The National Institute of Standards and Technology’s revised framework expands its focus to operational technologies, urging organizations to better ensure mission-critical systems can withstand cyber disruptions.

NIST
The National Institute of Standards and Technology (NIST) has released an updated, broader-reaching version of its cyber resiliency engineering framework. This latest document goes beyond its predecessor’s focus on IT to also address how the concepts can be applied to preparing operational technology systems to withstand disruptions to their digital elements.

Operational technology can include transportation systems, industrial control systems— which are used in certain critical infrastructure sectors — and building management systems, for example, NIST said in an email to journalists.

The revised Developing Cyber Resilient Systems document aims to offer a flexible guide that organizations can use to help assess whether their hardware, software, processes, personnel — and all other elements that make up their mission-critical systems — will be able to keep essential functions running in the face of cyber disruptions and challenges like advanced persistent threats (APTs).

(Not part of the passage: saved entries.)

Lemma indices_light H n g : (∀ nd, value (g nd) = value nd) → indices (alter g n H) = indices H.
Proof.
  intros Hg. destruct (H !! n) as [nd|] eqn:E.
  - pose proof (indices_alter H n nd g E) as Ha. unfold seg_indices in Ha. rewrite Hg in Ha. multiset_solver.
  - f_equal. apply map_eq. intros m. destruct (decide (m = n)) as [->|Hm]; [by rewrite lookup_alter_eq, E|by rewrite lookup_alter_ne].
Qed.

Lemma indices_split H c p new cd ck ck_low n prio t1 t2 :
  H !! c = Some cd → H !! new = None → new ≠ c → indices (split_store H c p new cd ck ck_low n prio t1 t2) = indices H.
Proof.
  intros Ec En Hne. unfold split_store. rewrite indices_light by done.
  pose proof (indices_alter (<[new := upper_part cd ck_low c n prio t1 t2]> H) c cd (lower_part new n)) as Ha.
  rewrite indices_insert in Ha by done. specialize (Ha ltac:(by rewrite lookup_insert_ne)).
  unfold seg_indices in Ha. simpl in Ha. rewrite <-(take_drop n (value cd)) in Ha at 1. rewrite list_to_set_disj_app in Ha.
  multiset_solver.
Qed.

Lemma indices_add H p new ld ck : H !! new = None → indices (add_store H p new ld ck) = seg_indices ld ⊎ indices H.
Proof. intros En. unfold add_store. rewrite indices_light by done. by apply indices_insert. Qed.

Lemma indices_del H p x xd ck : H !! x = Some xd → p ≠ x → indices H = seg_indices xd ⊎ indices (del_store H p x ck).
Proof.
  intros E Hne. unfold del_store. rewrite <-(indices_light H p (set_children (delete ck))) by done.
  apply indices_delete. by rewrite lookup_alter_ne.
Qed.
End Indices.

(** A node's share of the evictable and of the protected size. *)
Definition evictable_of (r n : nat) (nd : TreeNode) : Z :=
  if (n =? r)%nat || (0 <? lock_ref nd) then 0 else key_len (key nd).
Definition protected_of (r n : nat) (nd : TreeNode) : Z :=
  if (n =? r)%nat || negb (0 <? lock_ref nd) then 0 else key_len (key nd).

(** ** Holders of a node *)

Definition holders (ls : list (list nat)) (n : nat) : nat := length (filter (λ l, n ∈ l) ls).

Lemma holders_cons l ls n : holders (l :: ls) n = ((if decide (n ∈ l) then 1 else 0) + holders ls n)%nat.
Proof. unfold holders. rewrite filter_cons. by case_decide. Qed.

Lemma holders_zero ls n : holders ls n = 0%nat ↔ ∀ l, l ∈ ls → n ∉ l.
Proof.
  induction ls as [|l ls IH]; [split; [set_solver|done]|]. rewrite holders_cons. case_decide as E.
  - split; [lia|]. intros Hn. exfalso. by apply (Hn l); [left|].
  - rewrite Nat.add_0_l, IH. split; [set_solver|]. intros Hn l' Hl'. apply Hn. by right.
Qed.

Lemma holders_ext ls ls' n : Forall2 (λ l l', n ∈ l ↔ n ∈ l') ls ls' → holders ls n = holders ls' n.
Proof.
  induction 1 as [|l l' ls ls' Hl Hls IH]; [done|]. rewrite !holders_cons, IH. f_equal.
  by rewrite (decide_ext (n ∈ l) (n ∈ l')) by done.
Qed.

(** The leaves behind [_update_leaf_status]. *)
Definition leaf_status (n : nat) (nd : TreeNode) (lv : gset nat) : gset nat :=
  if (0 <? lock_ref nd) || negb (bool_decide (children nd = ∅)) then lv ∖ {[n]} else {[n]} ∪ lv.

Lemma leaf_status_member n nd lv m :
  0 ≤ lock_ref nd →
  m ∈ leaf_status n nd lv ↔ if decide (m = n) then lock_ref nd = 0 ∧ children nd = ∅ else m ∈ lv.
Proof.
  intros Hl. unfold leaf_status. destruct (Z.ltb_spec 0 (lock_ref nd)) as [Hlt|Hge]; simpl.
  - case_decide; [|set_solver]. split; [set_solver|]. intros [? _]. lia.
  - destruct (bool_decide_reflect (children nd = ∅)); simpl; case_decide; try set_solver. split; [|set_solver]. intros _. by split; [lia|].
Qed.

(** ** The invariant *)

Section Inv.
Context (ps : nat) (bg : bool).

Record parts (r : nat) (H : gmap nat TreeNode) (cnt : nat) (ev pr : Z) (lv : gset nat) (ls : list (list nat)) : Prop :=
  mk_parts {
    p_tree : tree ps bg r H;
    p_fresh : ∀ n, (cnt ≤ n)%nat → H !! n = None;
    p_root : ∀ rd, H !! r = Some rd → lock_ref rd = 1;
    p_members : ∀ l n, l ∈ ls → n ∈ l → n ≠ r ∧ is_Some (H !! n);
    p_locks : ∀ n nd, H !! n = Some nd → n ≠ r → lock_ref nd = Z.of_nat (holders ls n);
    p_evictable : ev = msum (evictable_of r) H;
    p_protected : pr = msum (protected_of r) H;
    p_leaves : ∀ n, n ∈ lv ↔ ∃ nd, H !! n = Some nd ∧ lock_ref nd = 0 ∧ children nd = ∅;
  }.

Implicit Types (H : gmap nat TreeNode) (r n c p cnt : nat) (lv : gset nat) (ls : list (list nat)).

Lemma parts_nonneg r H cnt ev pr lv ls n nd :
  parts r H cnt ev pr lv ls → H !! n = Some nd → 0 ≤ lock_ref nd.
Proof.
  intros Hi E. destruct (decide (n = r)) as [->|Hn]; [rewrite (p_root _ _ _ _ _ _ _ Hi nd E); lia|].
  rewrite (p_locks _ _ _ _ _ _ _ Hi n nd E Hn). lia.
Qed.

Lemma parts_leaf_ne r H cnt ev pr lv ls n nd :
  parts r H cnt ev pr lv ls → H !! n = Some nd → lock_ref nd = 0 → n ≠ r.
Proof. intros Hi E Hl ->. rewrite (p_root _ _ _ _ _ _ _ Hi nd E) in Hl. lia. Qed.

(** Times, hit counts and priorities do not matter. *)
Lemma parts_alter r H cnt ev pr lv ls n (f : TreeNode → TreeNode) :
  (∀ nd, same_structure (Some nd) (Some (f nd)) ∧ lock_ref (f nd) = lock_ref nd) →
  parts r H cnt ev pr lv ls → parts r (alter f n H) cnt ev pr lv ls.
Proof.
  intros Hf [Ht Hfr Hr Hm Hl He Hp Hv].
  assert (Hlook : ∀ m md, alter f n H !! m = Some md ↔ ∃ md0, H !! m = Some md0 ∧ md = if decide (m = n) then f md0 else md0).
  { intros m md. destruct (decide (m = n)) as [->|Hne]; [rewrite lookup_alter_eq|rewrite lookup_alter_ne by done; naive_solver].
    destruct (H !! n) as [nd|]; simpl; naive_solver. }
  assert (Hlock : ∀ m md, lock_ref (if decide (m = n) then f md else md) = lock_ref md).
  { intros m md. case_decide; [apply Hf|done]. }
  assert (Hsum : ∀ g, (∀ nd, g n (f nd) = g n nd) → msum g (alter f n H) = msum g H).
  { intros g Hg. destruct (H !! n) as [nd|] eqn:E.
    - rewrite (msum_alter g H n nd) by done. rewrite Hg. lia.
    - f_equal. apply map_eq. intros m. destruct (decide (m = n)) as [->|Hne]; [by rewrite lookup_alter_eq, E|by rewrite lookup_alter_ne]. }
  split.
  - eapply tree_same; [|done]. apply alter_same. apply Hf.
  - intros m Hcm. destruct (decide (m = n)) as [->|Hne]; [rewrite lookup_alter_eq|rewrite lookup_alter_ne by done; auto].
    by rewrite (Hfr n Hcm).
  - intros rd (rd0 & E & ->)%Hlook. rewrite Hlock. auto.
  - intros l m Hl' Hm'. destruct (Hm l m Hl' Hm') as [? [md E]]. split; [done|].
    exists (if decide (m = n) then f md else md). apply Hlook. eauto.
  - intros m md (md0 & E & ->)%Hlook Hmr. rewrite Hlock. auto.
  - rewrite Hsum; [done|]. intros nd. unfold evictable_of. destruct (Hf nd) as [(_ & _ & -> & _) ->]. done.
  - rewrite Hsum; [done|]. intros nd. unfold protected_of. destruct (Hf nd) as [(_ & _ & -> & _) ->]. done.
  - intros m. rewrite Hv. split.
    + intros (md & E & Hl0 & Hc). exists (if decide (m = n) then f md else md). rewrite Hlock. split_and!; [apply Hlook; eauto|done|].
      case_decide; [|done]. destruct (Hf md) as [(-> & _) _]. done.
    + intros (md & (md0 & E & ->)%Hlook & Hl0 & Hc). rewrite Hlock in Hl0. exists md0. split_and!; try done.
      case_decide; [|done]. destruct (Hf md0) as [(E1 & _) _]. congruence.
Qed.

(** *** Splitting *)
Lemma holders_split_other ls c cnt m : m ≠ cnt → holders (split_chain c cnt <$> ls) m = holders ls m.
Proof.
  intros Hmc. symmetry. apply holders_ext. apply Forall2_fmap_r, Forall_Forall2_diag, Forall_true. intros l.
  simpl. rewrite split_chain_member. naive_solver.
Qed.

Lemma holders_split_new ls c cnt : (∀ l, l ∈ ls → cnt ∉ l) → holders (split_chain c cnt <$> ls) cnt = holders ls c.
Proof.
  intros Hni. induction ls as [|l ls IH]; [done|]. rewrite fmap_cons, !holders_cons, IH by set_solver. f_equal.
  rewrite (decide_ext (cnt ∈ split_chain c cnt l) (c ∈ l)); [done|]. rewrite split_chain_member. set_solver.
Qed.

For those finding their operations’ resilience and cybersecurity lacking, the framework offers guidance in thinking through approaches and identifying and adopting potential strategies. The advice is meant to be suitable for systems in various stages of their life cycle — such as those that are new, or being updated, retired or repurposed.

The document outlines key goals and objectives as well as various strategies and design principles, with the assumption that organizations will pick and adapt the approaches and aims that best suit their particular contexts and needs.

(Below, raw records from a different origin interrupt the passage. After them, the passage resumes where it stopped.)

(** With all committed tokens protected and nothing behind the key, nothing is given back. *)
Lemma finish_protected s hs q last is_insert :
  (0 < ps)%nat → disable cfg = false → kv_committed_freed q = false → last_node q = Some last → inv s (last :: hs) →
  (length (committed_tokens q) ≤ cache_protected_len q)%nat → (length (committed_tokens q) ≤ length (req_row q))%nat →
  key_len (req_key cfg (committed_tokens q) q) = length (committed_tokens q) →
  ∃ s', cache_finished_req cfg rcfg ticks is_insert (s, q) = (Ok tt, (s', set_freed_flags true (kv_overallocated_freed q) q)) ∧
    freed s' = freed s ∧ ∀ u v n, path s u v n → path s' u v n.
Proof.
  intros Hps Hd Hfl Hlast Hinv Hprot Hrow Hk. set (q1 := set_freed_flags true (kv_overallocated_freed q) q).
  unfold cache_finished_req. rewrite (bind_Ok _ _ (s, q) (cache_commit_len rcfg q) (s, q1)).
  2:{ unfold pop_committed_kv_cache, the_req, update_req, gets, modify, mbind, M_bind. simpl. by rewrite Hfl. }
  rewrite (bind_Ok _ _ (s, q1) q1 (s, q1)) by done. rewrite Hd.
  change (take (cache_commit_len rcfg q) (origin_input_ids q1 ++ output_ids q1)) with (committed_tokens q).
  change (req_key cfg (committed_tokens q) q1) with (req_key cfg (committed_tokens q) q). set (rk := req_key cfg (committed_tokens q) q) in *.
  set (tokens := committed_tokens q) in *. set (kv := take (length tokens) (req_row q1)).
  assert (Hkv : ∀ x, py_sub kv (cache_protected_len q1) x = []).
  { intros x. unfold py_sub. apply drop_ge. rewrite length_take. unfold kv. rewrite length_take. simpl. lia. }
  assert (∃ s1, (if is_insert && negb (disable_finished_insert cfg)
     then prefix_len ← on_cache (insert cfg ticks rk (Some (take (key_len rk) kv)) (Some (default 0 (req_priority q1))) false);
          on_cache (free (py_sub kv (cache_protected_len q1) prefix_len))
     else on_cache (free (py_sub kv (cache_protected_len q1) (key_len rk)))) (s, q1) = (Ok tt, (s1, q1)) ∧
     inv s1 (last :: hs) ∧ freed s1 = freed s ∧ ∀ u v n, path s u v n → path s1 u v n) as (s1 & E1 & Hinv1 & Hf1 & Hp1).
  { destruct (is_insert && negb (disable_finished_insert cfg)).
    - destruct (req_insert s (last :: hs) tokens (req_row q) q (Some (default 0 (req_priority q1))) false Hps Hd Hinv Hrow)
        as (s1 & m & vm & E & Hins & _). fold rk in E, Hins.
      exists (set_free_calls (λ f, f ++ [[]]) s1). split_and!.
      + rewrite (bind_Ok _ _ (s, q1) m (s1, q1)) by (by apply on_cache_ok). by rewrite Hkv.
      + apply free_inv, (ins_inv _ _ _ _ _ _ _ _ Hins).
      + rewrite freed_call, app_nil_r. unfold freed. by rewrite (ins_freed _ _ _ _ _ _ _ _ Hins).
      + apply Hins.
    - exists (set_free_calls (λ f, f ++ [[]]) s). rewrite Hkv. split_and!; [done|by apply free_inv|by rewrite freed_call, app_nil_r|done]. }
  rewrite (bind_Ok _ _ (s, q1) tt (s1, q1)) by exact E1.
  set (s2 := set_free_calls (λ f, f ++ [drop (key_len rk) kv]) s1). rewrite (bind_Ok _ _ (s1, q1) tt (s2, q1)) by done.
  change (last_node q1) with (last_node q). rewrite Hlast.
  destruct (dec_lock_ref_ok cfg s2 hs last Hd (free_inv _ _ _ Hinv1)) as (s3 & E3 & Hr3 & _).
  rewrite (bind_Ok _ _ (s2, q1) _ (s3, q1)) by (by apply on_cache_ok).
  exists s3. split_and!; [done| |].
  - unfold freed. rewrite (rl_freed _ _ Hr3). fold (freed s2). unfold s2. rewrite freed_call, (drop_ge kv), app_nil_r by (unfold kv; rewrite length_take; lia). done.
  - intros u v n Hp. destruct Hr3 as [R _ _ T _]. unfold path. rewrite R. eapply down_same; [exact T|]. by apply Hp1.
Qed.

In its framework, NIST homes in on the need to ensure organizations can detect even subtle challenges to their cyber systems — such as the work of APT actors, who may operate in the shadows for years before anyone detects them — and that they can then respond to mitigate the impact and recover.

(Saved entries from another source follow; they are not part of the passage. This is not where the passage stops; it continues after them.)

(** ** Locks *)

(** Locking a node's path and unlocking it again restores every reference count and both
    sizes; in between, the cache holds the same, and the change of the evictable size is what
    each call returns. *)
Theorem unlock_restores cfg s hs n :
  disable cfg = false → inv cfg s hs → is_Some (nodes s !! n) →
  ∃ s1 s2, inc_lock_ref cfg n s = (Ok (evictable_size_ s1 - evictable_size_ s), s1) ∧
    dec_lock_ref cfg n s1 = (Ok (evictable_size_ s - evictable_size_ s1), s2) ∧
    inv cfg s1 (n :: hs) ∧ inv cfg s2 hs ∧ (∀ u v, content cfg s1 u v ↔ content cfg s u v) ∧
    evictable_size_ s2 = evictable_size_ s ∧ protected_size_ s2 = protected_size_ s ∧
    ∀ m md md', nodes s !! m = Some md → nodes s2 !! m = Some md' → lock_ref md' = lock_ref md.
Proof.
  intros Hd Hi Hn. destruct (inc_lock_ref_ok cfg s hs n Hd Hi Hn) as (s1 & E1 & R1 & I1).
  destruct (dec_lock_ref_ok cfg s1 hs n Hd I1) as (s2 & E2 & R2 & I2). pose proof (relock_trans _ _ _ R1 R2) as R.
  destruct (inv_sizes cfg s s2 hs Hi I2 (rl_tree _ _ R) (rl_root _ _ R)) as (H1 & H2 & H3).
  exists s1, s2. split_and!; try done; [by rewrite <-H1|]. intros u v. by apply relock_content.
Qed.

Lemma unlock_restores_witness :
  ∃ s1 s2, inc_lock_ref cfg0 1 demo = (Ok (evictable_size_ s1 - evictable_size_ demo), s1) ∧
    dec_lock_ref cfg0 1 s1 = (Ok (evictable_size_ demo - evictable_size_ s1), s2) ∧
    inv cfg0 s1 [1%nat] ∧ inv cfg0 s2 [] ∧ (∀ u v, content cfg0 s1 u v ↔ content cfg0 demo u v) ∧
    evictable_size_ s2 = evictable_size_ demo ∧ protected_size_ s2 = protected_size_ demo ∧
    ∀ m md md', nodes demo !! m = Some md → nodes s2 !! m = Some md' → lock_ref md' = lock_ref md.
Proof. apply (unlock_restores cfg0 demo [] 1 eq_refl demo_inv demo_node). Defined.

The report reminds that organizations must assume that some cyber threats will slip past detection, making it essential to act in advance to ensure systems are designed with security in mind. For example, organizations can use various methods to segment elements of their systems, so that attackers managing to penetrate one part cannot easily seize control of the rest.

The guide’s advice is intended to better protect systems against not only cyber attacks, but also against a variety of challenges that could put cyber-enabled systems at risk. This might include power outages, natural disasters, high demand on a system and other events that might strain or compromise “cyber resources.” The document defines cyber resources as assets that can be accessed by a network and which produce, store, process, manage, send or delete digital data.

The framework also takes a broad look, and states that the majority of its “higher-level” ideas and guidance are relevant both for malicious attacks and for unintentional threats, like those stemming from environmental disasters.

The framework is suitable, too, for improving resiliency in systems that have few to no cyber elements, such as water-powered sawmills. That adaptability could help keep the guide relevant as traditionally non-digital systems become more technology-infused, NIST wrote.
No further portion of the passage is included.